What the NOTAM did in practice
The FAA restriction was issued as a Temporary Flight Restriction in a Notice to Air Missions (NOTAM) that effectively closed most air operations around El Paso and nearby Santa Teresa, New Mexico. It covered airspace below 18,000 feet mean sea level within roughly a 10 nautical-mile radius and included the airspace surrounding the nearby military airfield as well.
Unlike many security-related restrictions, the El Paso order was notable for how broadly it applied. Local leaders said medical evacuation flights had to divert to other airports in southern New Mexico, adding distance and time for critical transports.
Timeline: from “10 days” to a same-day reversal
The restriction was published late Tuesday night and set to run through February 21, but it lasted only a fraction of that time. The FAA later issued a short public statement saying there was no threat to commercial aviation and that flights would resume as normal.
| Item | Detail (ET) |
|---|---|
| NOTAM published | Tue., Feb. 10 at about 10:32 p.m. |
| Restriction began | Wed., Feb. 11 at 1:30 a.m. |
| Restriction lifted | Wed., Feb. 11 at 8:54 a.m. |
| Stated scope | No flight operations below 18,000 ft within ~10 NM of El Paso |
| Practical impact | Ground stop for most flights, with diversions and cancellations |
Airlines worked to rebook passengers and reposition aircraft once the airspace reopened, but the early-morning disruption still cascaded through schedules for the rest of the day.
Why it happened: competing explanations
Federal officials offered differing accounts about what prompted the restriction. One version described a counter-drone response along the border, suggesting concern about hostile drones operating near U.S. airspace. Another account tied the shutdown to nearby military activity involving counter-drone technology testing—high-energy systems designed to defeat small unmanned aircraft—raising concerns about whether the test could affect civilian aviation.

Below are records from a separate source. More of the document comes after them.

(* ===== verification/ApiControllers.v ===== *)
(** * The controllers of the window and resources namespaces *)

From S2P Require Import Prelude Strings Regex OMap Outcome Json Errors State Helpers Options Paths.
From S2P Require Import Permission Auth Connections Base64 Fs FsControllers Resources Settings Os.
From S2P Require Import OsControllers Methods Window App.
From Stdlib Require Import Ascii.

Module window_controllers.
Import helpers window window_handlers.

Section controllers.
Context `{Platform}.

(** [action(); output["success"] = true;] *)
Definition done (m : M unit) : M json := m ;; ret_success.
Definition answer (m : M bool) : M json := b ← m; ret_value (JBool b).

Definition setTitle (input : json) : M json :=
  title ← field_or input "title" get_string "";
  done (native_do (SetTitle title)).
Definition getTitle (input : json) : M json :=
  s ← get_window;
  if nativeWindow s then t ← sys_get webview_title; ret_value (JStr t) else undef.

Definition c_maximize (input : json) : M json := done maximize.
Definition c_unmaximize (input : json) : M json := done unmaximize.
Definition c_isMaximized (input : json) : M json := answer isMaximized.
Definition c_minimize (input : json) : M json := done (gui_do GtkIconify).
Definition c_unminimize (input : json) : M json := done unminimize.
Definition c_isMinimized (input : json) : M json := answer isMinimized.

(** queued on the GUI thread: see [run_dispatched] *)
Definition c_show (input : json) : M json :=
  s ← get_window;
  if nativeWindow s then
    done (modify (upd_window (fun s => set_flags (savedState s) (nativeWindow s)
      (isGtkWindowFullScreen s) (isGtkWindowMinimized s) (S (dispatched s)) s)))
  else undef.
Definition c_hide (input : json) : M json := done hide.
Definition c_isVisible (input : json) : M json := answer isVisible.
Definition c_setFullScreen (input : json) : M json := done setFullScreen.
Definition c_exitFullScreen (input : json) : M json := done exitFullScreen.
Definition c_isFullScreen (input : json) : M json := answer isFullScreen.
Definition c_focus (input : json) : M json := done focus.

Definition c_setIcon (input : json) : M json :=
  if negb (hasRequiredFields input ["icon"]) then ret_missing "icon" else
  icon ← field input "icon" get_string;
  done (setIcon icon).

Definition is_number_integer (j : json) : bool :=
  match j with JInt _ | JUInt _ => true | _ => false end.

Definition c_setBadge (input : json) : M json :=
  if negb (hasRequiredFields input ["count"]) then ret_missing "count" else
  j ← field input "count" Ret;
  if negb (is_number_integer j) then ret_missing "count" else
  count ← lift (get_int j);
  if (count <? 0)%Z then ret_missing "count" else
  done (setBadge count).

Definition c_move (input : json) : M json :=
  match missingRequiredField input ["x"; "y"] with
  | Some arg => ret_missing arg
  | None =>
      x ← field input "x" get_int;
      y ← field input "y" get_int;
      done (move x y)
  end.

Definition c_center (input : json) : M json := done (center false).

Definition c_setSize (input : json) : M json :=
  so ← lift (__jsonToSizeOptions input false);
  upd_props (set_size so) ;;
  done apply_size.

Definition c_getSize (input : json) : M json :=
  so ← getSize;
  upd_props (set_size so) ;;
  ret_value (__sizeOptionsToJson so).

Definition c_setAlwaysOnTop (input : json) : M json :=
  onTop ← field_or input "onTop" get_bool true;
  done (setAlwaysOnTop onTop).
Definition c_setBorderless (input : json) : M json :=
  borderless ← field_or input "borderless" get_bool true;
  done (setBorderless borderless).

Definition c_getPosition (input : json) : M json :=
  '(x, y) ← getPosition;
  ret_value (mk_obj [("x", of_int x); ("y", of_int y)]).

Definition c_snapshot (input : json) : M json :=
  if negb (hasRequiredFields input ["path"]) then ret_missing "path" else
  imageFile ← field input "path" get_string;
  ok ← snapshot imageFile;
  if (ok : bool) then ret_success
  else ret_error (errors.makeErrorPayload errors.NE_WI_UNBSWSR imageFile).

Definition c_setMainMenu (input : json) : M json := done (setMainMenu input).
Definition c_beginDrag (input : json) : M json := done beginDragNative.
Definition c_print (input : json) : M json := done (native_do WebkitPrint).
End controllers.
End window_controllers.

(** ** api/res/res.cpp *)

Module res_controllers.
Import helpers settings resources.

(** The recursion goes down one "files" object; the fuel is its nesting. *)
Fixpoint getAllFiles_from (fuel : nat) (basePath : string) (data : json) : outcome (list string) :=
  match fuel with
  | 0 => NoFuel
  | S fuel =>
      if negb (hasField data "files") then Ret [] else
      l ← omapM (fun kv =>
            let path := basePath +:+ "/" +:+ kv.1 in
            r ← getAllFiles_from fuel path kv.2; Ret (path :: r)) (jitems (jget data "files"));
      Ret (concat l)
  end.

Fixpoint getFiles_from (fuel : nat) (rootPath path : string) (data : json) : outcome (list string) :=
  match fuel with
  | 0 => NoFuel
  | S fuel =>
      if negb (hasField data "files") then
        Ret (if starts_with rootPath path then [path] else [])
      else if negb (starts_with path rootPath) && negb (starts_with rootPath path) then Ret []
      else
        l ← omapM (fun kv => getFiles_from fuel rootPath (path +:+ "/" +:+ kv.1) kv.2)
              (jitems (jget data "files"));
        Ret (concat l)
  end.

(** the tree of an archive is a map of maps: its depth bounds the recursion *)
Definition __getAllFiles (tree : json) : outcome (list string) :=
  getAllFiles_from (S (json_depth tree)) "" tree.
Definition __getFiles (tree : json) (rootPath : string) : outcome (list string) :=
  getFiles_from (S (json_depth tree)) rootPath "" tree.

(** [json = json["files"][segment]]; an empty segment is skipped, [null] stops *)
Fixpoint stats_steps (j : json) (pathSegments : list string) : outcome json :=
  match pathSegments with
  | [] => Ret j
  | s :: ss =>
      if isempty s then stats_steps j ss
      else if is_null j then Ret j
      else
        '(_, files) ← jread j "files";
        '(_, child) ← jread files s;
        stats_steps child ss
  end.

(** size and whether it is a file; [-1] for a missing path *)
Definition __getStats (path : string) (tree : json) : outcome (Z * bool) :=
  json ← stats_steps tree (split path "/"%char);
  if negb (is_null json) then
    '(json, files) ← jread json "files";
    if is_null files then
      '(_, size) ← jread json "size"; n ← get_ulong size; Ret (n, true)
    else Ret (4096%Z, false)
  else Ret (wrapU 64 (-1), false).

Section controllers.
Context `{Platform}.

Definition __getResourcesDirectory : M string :=
  o ← getConfig;
  '(_, cli) ← lift (jread o "cli");
  '(_, p) ← lift (jread cli "resourcesPath");
  resourcesPath ← (if negb (is_null p) then lift (get_string p) else mret "");
  joinAppPath resourcesPath.

Definition __convertPath (path : string) : M string :=
  appPath ← getAppPath;
  r ← sys_get (sys_relative path appPath);
  resPath ← lift r;
  mret ("/" +:+ normalizePath resPath).

Definition packed : M bool :=
  b ← isBundleMode; if (b : bool) then mret true else isEmbeddedMode.

Fixpoint convert_all (l : list DirReaderEntry) : M (list string) :=
  match l with
  | [] => mret []
  | e :: l => p ← __convertPath (dr_path e); ps ← convert_all l; mret (p :: ps)
  end.

Definition getFiles (input : json) : M json :=
  b ← packed;
  files ←
    (if (b : bool) then tree ← getFileTree; lift (__getAllFiles tree)
     else
       resourcesPath ← __getResourcesDirectory;
       c ← getConfigFile;
       p ← __convertPath resourcesPath;
       dirResult ← fs.readDirectory resourcesPath true;
       ps ← convert_all (dr_entries dirResult);
       mret (c :: p :: ps));
  ret_value (of_strings files).

Definition stats_json (size : Z) (isFile isDirectory : bool) : json :=
  mk_obj [("size", of_int size); ("isFile", JBool isFile); ("isDirectory", JBool isDirectory)].

Definition getStats (input : json) : M json :=
  if negb (hasRequiredFields input ["path"]) then ret_missing "path" else
  path ← field input "path" get_string;
  b ← packed;
  if (b : bool) then
    tree ← getFileTree;
    '(size, isFile) ← lift (__getStats path tree);
    if decide (size <> wrapU 64 (-1)) then
      ret_value (mk_obj [("size", of_uint size); ("isFile", JBool isFile);
                         ("isDirectory", JBool (negb isFile))])
    else ret_error (errors.makeErrorPayload errors.NE_RS_NOPATHE path)
  else
    path ← joinAppPath path;
    st ← fs.getStats path;
    if decide (fst_status st = errors.NE_ST_OK) then
      ret_value (stats_json (fst_size st) (bool_decide (fst_entryType st = EntryTypeFile))
                            (bool_decide (fst_entryType st = EntryTypeDir)))
    else ret_error (errors.makeErrorPayload (fst_status st) path).

Definition copy_resource (path destination : string) (code : errors.StatusCode) : M json :=
  path ← joinAppPath path;
  ec ← sys_call (sys_copy path destination
         {| co_recursive := true; co_overwrite := true; co_skip := false |});
  if negb ec then ret_success else ret_error (errors.makeErrorPayload code destination).

(** In bundle or embedded mode a failed extraction falls to the last branch. *)
Definition extractFile (input : json) : M json :=
  match missingRequiredField input ["path"; "destination"] with
  | Some arg => ret_missing arg
  | None =>
      path ← field input "path" get_string;
      destination ← field input "destination" get_string;
      b ← packed;
      ok ← (if (b : bool) then resources.extractFile path destination else mret false);
      if (ok : bool) then ret_success else
      d ← isDirMode;
      if (d : bool) then copy_resource path destination errors.NE_RS_FILEXTF
      else ret_error (errors.makeErrorPayload errors.NE_RS_FILEXTF destination)
  end.

Definition extract_one (path destination resPath : string) : M unit :=
  extractPath ← lift (substr (normalizePath resPath)
    (if decide (path = "/") then 1 else slen path + 1));
  _ ← resources.extractFile resPath (path_join destination extractPath);
  mret tt.

Definition extractDirectory (input : json) : M json :=
  match missingRequiredField input ["path"; "destination"] with
  | Some arg => ret_missing arg
  | None =>
      path ← field input "path" get_string;
      destination ← field input "destination" get_string;
      b ← packed;
      if (b : bool) then
        tree ← getFileTree;
        resPaths ← lift (__getFiles tree path);
        mapM_ (extract_one path destination) resPaths ;;
        ret_success
      else
        copy_resource path destination errors.NE_RS_DIREXTF
  end.

Definition read_resource (input : json) (encode : string -> string) : M json :=
  if negb (hasRequiredFields input ["path"]) then ret_missing "path" else
  path ← field input "path" get_string;
  r ← resources.getFile path no_reader_options;
  if decide (fr_status r <> errors.NE_ST_OK)
  then ret_error (errors.makeErrorPayload (fr_status r) path)
  else ret_value (JStr (encode (fr_data r))).

Definition readFile (input : json) : M json := read_resource input (fun s => s).
Definition readBinaryFile (input : json) : M json := read_resource input base64.to_base64.
End controllers.
End res_controllers.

Separately, officials familiar with the incident described a recent case in which a small balloon was mistakenly treated as a drone target during the broader counter-drone posture. That episode, combined with unclear coordination across agencies, helped fuel criticism that the airspace closure was imposed before key stakeholders fully understood the risk—or could clearly explain it to the public.
At this point, the precise trigger for the original “10-day” language has not been publicly detailed in a way that resolves the contradictions.

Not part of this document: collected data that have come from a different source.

(* ===== verification/Router.v ===== *)
(** * server/router.cpp: native calls, mounts, assets; neuserver's message and HTTP handlers *)

From S2P Require Import Prelude Strings Regex OMap Outcome Json Errors State Helpers Options Paths.
From S2P Require Import Permission Auth Connections Base64 Fs FsControllers Resources Settings.
From S2P Require Import Storage Os OsControllers Methods Window App ApiControllers Net Clipboard.
From S2P Require Import Computer.
From Stdlib Require Import Ascii.

Record Response := {
  rs_status : Z;
  rs_contentType : string;
  rs_data : string;
  rs_headers : list (string * string)
}.
Definition default_response : Response :=
  {| rs_status := 200; rs_contentType := "application/octet-stream"; rs_data := ""; rs_headers := [] |}.

Record NativeMessage := {
  nm_id : string; nm_method : string; nm_accessToken : string; nm_data : json
}.

(** The libraries behind the controllers, and [stdin_fuel], which bounds the
    lines that one app.readProcessInput reads. *)
Class NativeApi `{Platform} := {
  na_http : HttpLib;
  na_clip : ClipLib;
  na_computer : ComputerLib;
  stdin_fuel : nat
}.
#[export] Existing Instance na_http.
#[export] Existing Instance na_clip.
#[export] Existing Instance na_computer.

Module router.
Import helpers settings.

(** ** Mounts *)

Section mounts.
Context `{Platform}.

Definition isMounted (path : string) : M bool := gets (fun w => omap_has path (w_mounts w)).
Definition getMounts : M (list (string * string)) := gets w_mounts.

(** The path and the target are references: their new values are returned. *)
Definition mountPath (path target : string) : M (errors.StatusCode * string * string) :=
  let path := normalizePath path in
  let target := normalizePath target in
  let path := if isempty path then "/" else path in
  st ← sys_get (sys_stat target);
  match st with
  | None => mret (errors.NE_FS_NOPATHE, path, target)
  | Some st =>
      match st_kind st with
      | KDir =>
          b ← isMounted path;
          if (b : bool) then mret (errors.NE_SR_MPINUSE, path, target)
          else
            modify (upd_mounts (omap_set path target)) ;;
            mret (errors.NE_ST_OK, path, target)
      | _ => mret (errors.NE_FS_NOTADIR, path, target)
      end
  end.
(* ===== verification/MemLibs.v ===== *)
(** * The libraries behind the controllers, in memory

    Concrete instances of [HttpLib], [ClipLib] and [ComputerLib] on [demo],
    on which the examples of native calls run: a server that answers every call
    with its host and path, a clipboard that is kept with the files, and a
    machine with a few network interfaces. *)

From S2P Require Import Prelude Strings Regex OMap Outcome Json Errors State MemPlatform Helpers.
From S2P Require Import Net Clipboard Computer Router.
From Stdlib Require Import Ascii.

Section libs.
#[local] Existing Instance demo.

Definition mem_http : HttpLib := {|
  http_send c call y :=
    (inr {| http_version := "HTTP/1.1"; http_status := 200; http_reason := "OK"; http_headers := [];
            http_body := ""; http_location := "" |}, mem_call (hc_host c +:+ call_path call) y);
  get_header_value headers name := default "" (omap_get name headers)
|}.

(** The text, the markup and the memory of the image are the files [clip:text],
    [clip:html] and [clip:image]; images have one pixel row of one byte pixels. *)
Definition row_spec (n : Z) : ImageSpec :=
  {| im_width := n; im_height := 1; bits_per_pixel := 8; bytes_per_row := n; red_mask := 0;
     green_mask := 0; blue_mask := 0; alpha_mask := 0; red_shift := 0; green_shift := 0;
     blue_shift := 0; alpha_shift := 0 |}.
Definition clip_file (k : string) (y : mem_sys) : option string := omap_get k (ms_files y).
Definition set_clip_file (k v : string) (y : mem_sys) : mem_sys :=
  set_files (omap_set k v (ms_files y)) y.
Definition mem_clip : ClipLib := {|
  clip_has f y :=
    omap_has (match f with clip_text => "clip:text" | clip_html => "clip:html"
              | clip_image => "clip:image" end) (ms_files y);
  clip_get_text := clip_file "clip:text";
  clip_get_html := clip_file "clip:html";
  clip_set_text := set_clip_file "clip:text";
  clip_set_html := set_clip_file "clip:html";
  clip_get_image := clip_file "clip:image";
  clip_get_image_spec y := (fun d => row_spec (Z.of_nat (slen d))) <$> clip_file "clip:image" y;
  clip_set_image d _ := set_clip_file "clip:image" d;
  clip_clear y := set_files [] y
|}.

Definition mem_interfaces : list ifaddr :=
  [{| ifa_name := "lo"; ifa_flags := 73; ifa_addr := Some (AF_PACKET 6 [0; 0; 0; 0; 0; 0]%Z) |};
   {| ifa_name := "eth0"; ifa_flags := 4163;
      ifa_addr := Some (AF_PACKET 6 [2; 66; 172; 17; 0; 2]%Z) |};
   {| ifa_name := "lo"; ifa_flags := 73; ifa_addr := Some (AF_INET "127.0.0.1") |};
   {| ifa_name := "eth0"; ifa_flags := 4163; ifa_addr := Some (AF_INET "172.17.0.2") |}].

Definition mem_computer : ComputerLib := {|
  iware_architecture := arch_x64;
  iware_memory _ := {| physical_available := 1; physical_total := 2; virtual_available := 3;
                       virtual_total := 4 |};
  iware_kernel _ := (kernel_linux, {| v_major := 6; v_minor := 1; v_patch := 0; v_build_number := 0 |});
  iware_OS _ := {| os_name := "Linux"; os_full_name := "GNU/Linux";
                   os_version := {| v_major := 6; v_minor := 1; v_patch := 0; v_build_number := 0 |} |};
  iware_cpu _ := {| cpu_vendor := "v"; cpu_model := "m"; cpu_frequency := 1; cpu_logical := 2;
                    cpu_physical := 1; cpu_packages := 1 |};
  iware_displays _ := [];
  hwinfo_gpus _ := [];
  hwinfo_disks _ := [];
  c_gethostname _ := Some "host";
  c_getifaddrs _ := Some mem_interfaces;
  x_open_display _ := true;
  x_warp_pointer x y := mem_call ("warp " +:+ to_string x +:+ " " +:+ to_string y);
  x_grab_pointer y := (true, mem_call "grab" y);
  x_ungrab_pointer := mem_call "ungrab";
  x_fake_key k down := mem_call ((if down then "down " else "up ") +:+ to_string k)
|}.

Definition mem_api : NativeApi :=
  {| na_http := mem_http; na_clip := mem_clip; na_computer := mem_computer; stdin_fuel := 10 |}.
End libs.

Fort Bliss, Biggs Field, and the border context
El Paso sits next to major military infrastructure and an active border corridor, which makes the region a natural proving ground for counter-unmanned-aircraft capabilities. The presence of Fort Bliss and the adjacent military airfield adds layers of airspace complexity even on normal days, with training and operational flights regularly sharing the wider region with commercial traffic.
That context matters because any testing or rapid-response activity—especially involving directed-energy or other specialized counter-drone tools—can introduce safety questions the FAA is obligated to resolve quickly. The controversy is whether that safety coordination occurred before a sweeping restriction was imposed on a major city’s airport.
New Orleans airspace confusion: what it did and didn’t mean
The El Paso shutdown also overlapped with separate FAA notices affecting New Orleans airspace that circulated widely online, adding to public confusion. Those New Orleans notices centered on unmanned aircraft restrictions in multiple small areas rather than a full shutdown of commercial flights.
The contrast became part of the story: El Paso experienced a broad all-traffic halt that included passenger operations, while New Orleans was dealing with targeted restrictions that looked more like event-related controls.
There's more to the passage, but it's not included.